• Entries supplied:
(* ===== verification/Acme.v ===== *)
(** The client of [internal/certificate/acme.go] over the lego library, which is a
    parameter, and the account it works with. *)
From S2P Require Import Prelude GoStrings GoPath Domain FileSys X509 CertState AccountKey.

(** [ACMEConfig]; of the provider, whether there is one. *)
Record LegoConfig := mkLegoConfig {
  lg_Mode : Mode; lg_Email : string; lg_DataDir : string; lg_RegistrationURI : string; lg_DirectoryOverride : string;
  lg_HasProvider : bool; lg_Timeout : Z
}.
(** [legoUser] without its registration, which changes: that is in the world, at
    [lu_Id]. *)
Record legoUser {signer : Type} := mkLegoUser { lu_Email : string; lu_Key : signer; lu_Id : nat }.
Arguments legoUser : clear implicits.

(** [github.com/go-acme/lego]: the calls, with the location of the account the user
    is registered as. *)
Class Lego (signer R : Type) := {
  lego_NewClient : legoUser signer → option string → string → Z → M R (option gerror);
  lego_SetHTTP01Provider : M R (option gerror);
  lego_QueryRegistration : legoUser signer → string → M R (result string);
  lego_ResolveAccountByKey : legoUser signer → M R (result string);
  lego_Register : legoUser signer → M R (result string);
  lego_Obtain : legoUser signer → option string → string → M R (result Bundle)
}.

Section Acme.
Context {X : X509} {DIR : ACMEDirectories} {UT : UnicodeTables} {signer R : Type} {LG : Lego signer R}.
Variable ParseAddress : string → option string.
Variable generate : result signer.
Variable encode_key : signer → result string.
Variable parse_pkcs8 : string → result signer.

(** The data directory, the registrations of the users made so far, the server. *)
Record acme_world := mkAcmeWorld { aw_data : fs; aw_registrations : gmap nat string; aw_next : nat; aw_server : R }.
Definition on_data {A} : M fs A → M acme_world A := zoom aw_data (λ x w, mkAcmeWorld x (aw_registrations w) (aw_next w) (aw_server w)).
Definition on_server {A} : M R A → M acme_world A := zoom aw_server (λ x w, mkAcmeWorld (aw_data w) (aw_registrations w) (aw_next w) x).
Definition registration (u : legoUser signer) : M acme_world (option string) := gets (λ w, aw_registrations w !! lu_Id u).
Definition set_registration (u : legoUser signer) (uri : string) : M acme_world unit :=
  modify (λ w, mkAcmeWorld (aw_data w) (<[lu_Id u := uri]> (aw_registrations w)) (aw_next w) (aw_server w)).
(** [&legoUser{email, key}] *)
Definition new_user (email : string) (key : signer) : M acme_world (legoUser signer) := λ w,
  (mkLegoUser signer email key (aw_next w),
   mkAcmeWorld (aw_data w) (delete (aw_next w) (aw_registrations w)) (S (aw_next w)) (aw_server w)).

Definition NewLegoClient (cfg : LegoConfig) : M acme_world (result (legoUser signer)) :=
  match ValidateIdentity ParseAddress (lg_Email cfg) "placeholder.example.org" with
  | Some e => ret (Err e)
  | None =>
    if negb (is_abs (lg_DataDir cfg)) then ret (Err (Errorf "data directory must be absolute"))
    else
      let? key := on_data (loadOrCreateAccountKey signer generate encode_key parse_pkcs8 (lg_DataDir cfg)) in
      let* user := new_user (lg_Email cfg) key in
      (if bool_decide (lg_RegistrationURI cfg = "") then ret tt else set_registration user (lg_RegistrationURI cfg)) ;;
      match DirectoryURL (lg_Mode cfg) with
      | Err e => ret (Err e)
      | Ok directory =>
        let directory := if bool_decide (lg_DirectoryOverride cfg = "") then directory else lg_DirectoryOverride cfg in
        let* reg := registration user in
        nil? on_server (lego_NewClient user reg directory (Z.max 0 (lg_Timeout cfg))) in
        if negb (lg_HasProvider cfg) then ret (Err (Errorf "HTTP-01 provider is required"))
        else nil? on_server lego_SetHTTP01Provider in ret (Ok user)
      end
  end.
(** From the search by key on. *)
Definition resolve_or_register (user : legoUser signer) : M acme_world (result string) :=
  let* r := on_server (lego_ResolveAccountByKey user) in
  match r with
  | Ok uri => set_registration user uri ;; ret (Ok uri)
  | Err _ =>
    let? uri := on_server (lego_Register user) in
    set_registration user uri ;; ret (Ok uri)
  end.
Definition LegoClient_EnsureAccount (user : legoUser signer) : M acme_world (result string) :=
  let* reg := registration user in
  match reg with
  | Some uri =>
    let* r := on_server (lego_QueryRegistration user uri) in
    match r with
    | Ok uri => set_registration user uri ;; ret (Ok uri)
    | Err _ => resolve_or_register user
    end
  | None => resolve_or_register user
  end.
Definition LegoClient_Obtain (user : legoUser signer) (hostname : string) : M acme_world (result Bundle) :=
  match ValidateIdentity ParseAddress (lu_Email user) hostname with
  | Some e => ret (Err e)
  | None =>
    let* reg := registration user in
    on_server (lego_Obtain user reg hostname)
  end.

(** ** The account of a key

    What RFC 8555 says of a server: an account belongs to a key; the two searches
    change nothing, and what they find is the account of the key; registering a key
    that has an account gives that account.  An answer may be lost. *)
Class LegoLaws := {
  account : R → signer → option string;
  QueryRegistration_law u uri s r s' : lego_QueryRegistration u uri s = (r, s') →
    account s' = account s ∧ ∀ x, r = Ok x → account s (lu_Key u) = Some x;
  ResolveAccountByKey_law u s r s' : lego_ResolveAccountByKey u s = (r, s') →
    account s' = account s ∧ ∀ x, r = Ok x → account s (lu_Key u) = Some x;
  Register_law u s r s' : lego_Register u s = (r, s') →
    (∀ k, k ≠ lu_Key u → account s' k = account s k)
    ∧ (∀ x, account s (lu_Key u) = Some x → account s' (lu_Key u) = Some x)
    ∧ ∀ x, r = Ok x → account s' (lu_Key u) = Some x
}.
Context {LL : LegoLaws}.

Lemma on_server_inv {A} (m : M R A) w r w' : on_server m w = (r, w') →
  m (aw_server w) = (r, aw_server w') ∧ aw_registrations w' = aw_registrations w ∧ aw_data w' = aw_data w.
Proof. unfold on_server, zoom. destruct (m (aw_server w)). by intros [= <- <-]. Qed.
(** What [EnsureAccount] does to the server's accounts and the client's record. *)
Definition account_kept (user : legoUser signer) (w : acme_world) (r : result string) (w' : acme_world) : Prop :=
  (∀ k, k ≠ lu_Key user → account (aw_server w') k = account (aw_server w) k)
  ∧ (∀ x, account (aw_server w) (lu_Key user) = Some x → account (aw_server w') (lu_Key user) = Some x)
  ∧ ∀ x, r = Ok x → account (aw_server w') (lu_Key user) = Some x ∧ aw_registrations w' !! lu_Id user = Some x.
Lemma resolve_or_register_kept user w r w' : resolve_or_register user w = (r, w') → account_kept user w r w'.
Proof.
  intros H. unfold resolve_or_register in H. run_bind H. apply on_server_inv in E as (E & _ & _).
  apply ResolveAccountByKey_law in E as [Hs Hf]. unfold account_kept. destruct a as [uri|e].
  - run_bind H. injection E as _ <-. run_ret H. cbn [aw_server aw_registrations]. rewrite Hs. split; [done|]. split; [done|].
    intros x [= <-]. split; [by apply Hf|apply lookup_insert_eq].
  - run_bind H. apply on_server_inv in E as (E & _ & _). apply Register_law in E as (H1 & H2 & H3). rewrite <- Hs. destruct a as [uri|e'].
    + run_bind H. injection E as _ <-. run_ret H. cbn [aw_server aw_registrations]. split; [done|]. split; [done|].
      intros x [= <-]. split; [by apply H3|apply lookup_insert_eq].
    + run_ret H. done.
Qed.
(** [EnsureAccount] returns the account of the client's key and records it; an
    account the key had is the one that is returned, and other keys keep theirs. *)
Theorem EnsureAccount_finds user w r w' : LegoClient_EnsureAccount user w = (r, w') →
  account_kept user w r w' ∧ ∀ x y, account (aw_server w) (lu_Key user) = Some x → r = Ok y → x = y.
Proof.
  intros H. assert (Hk : account_kept user w r w').
  { unfold LegoClient_EnsureAccount in H. run_bind H. injection E as <- <-. destruct (aw_registrations w !! lu_Id user) as [uri|];
      [|by apply resolve_or_register_kept]. run_bind H. apply on_server_inv in E as (E & _ & _).
    apply QueryRegistration_law in E as [Hs Hf]. destruct a as [uri'|e].
    - run_bind H. injection E as _ <-. run_ret H. unfold account_kept. cbn [aw_server aw_registrations]. rewrite Hs. split; [done|].
      split; [done|]. intros x [= <-]. split; [by apply Hf|apply lookup_insert_eq].
    - apply resolve_or_register_kept in H. unfold account_kept in *. by rewrite Hs in H. }
  split; [done|]. intros x y Hx Hy. destruct Hk as (_ & H2 & H3). destruct (H3 y Hy) as [Ha _]. specialize (H2 x Hx). congruence.
Qed.
End Acme.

• Exercise directions: All lines above from the one containing "Variable encode_key : signer → result string." to the one containing "Definition new_user (email" must be repeated exactly, both lines included, and no others.

• Result:
Variable encode_key : signer → result string.
Variable parse_pkcs8 : string → result signer.

(** The data directory, the registrations of the users made so far, the server. *)
Record acme_world := mkAcmeWorld { aw_data : fs; aw_registrations : gmap nat string; aw_next : nat; aw_server : R }.
Definition on_data {A} : M fs A → M acme_world A := zoom aw_data (λ x w, mkAcmeWorld x (aw_registrations w) (aw_next w) (aw_server w)).
Definition on_server {A} : M R A → M acme_world A := zoom aw_server (λ x w, mkAcmeWorld (aw_data w) (aw_registrations w) (aw_next w) x).
Definition registration (u : legoUser signer) : M acme_world (option string) := gets (λ w, aw_registrations w !! lu_Id u).
Definition set_registration (u : legoUser signer) (uri : string) : M acme_world unit :=
  modify (λ w, mkAcmeWorld (aw_data w) (<[lu_Id u := uri]> (aw_registrations w)) (aw_next w) (aw_server w)).
(** [&legoUser{email, key}] *)
Definition new_user (email : string) (key : signer) : M acme_world (legoUser signer) := λ w,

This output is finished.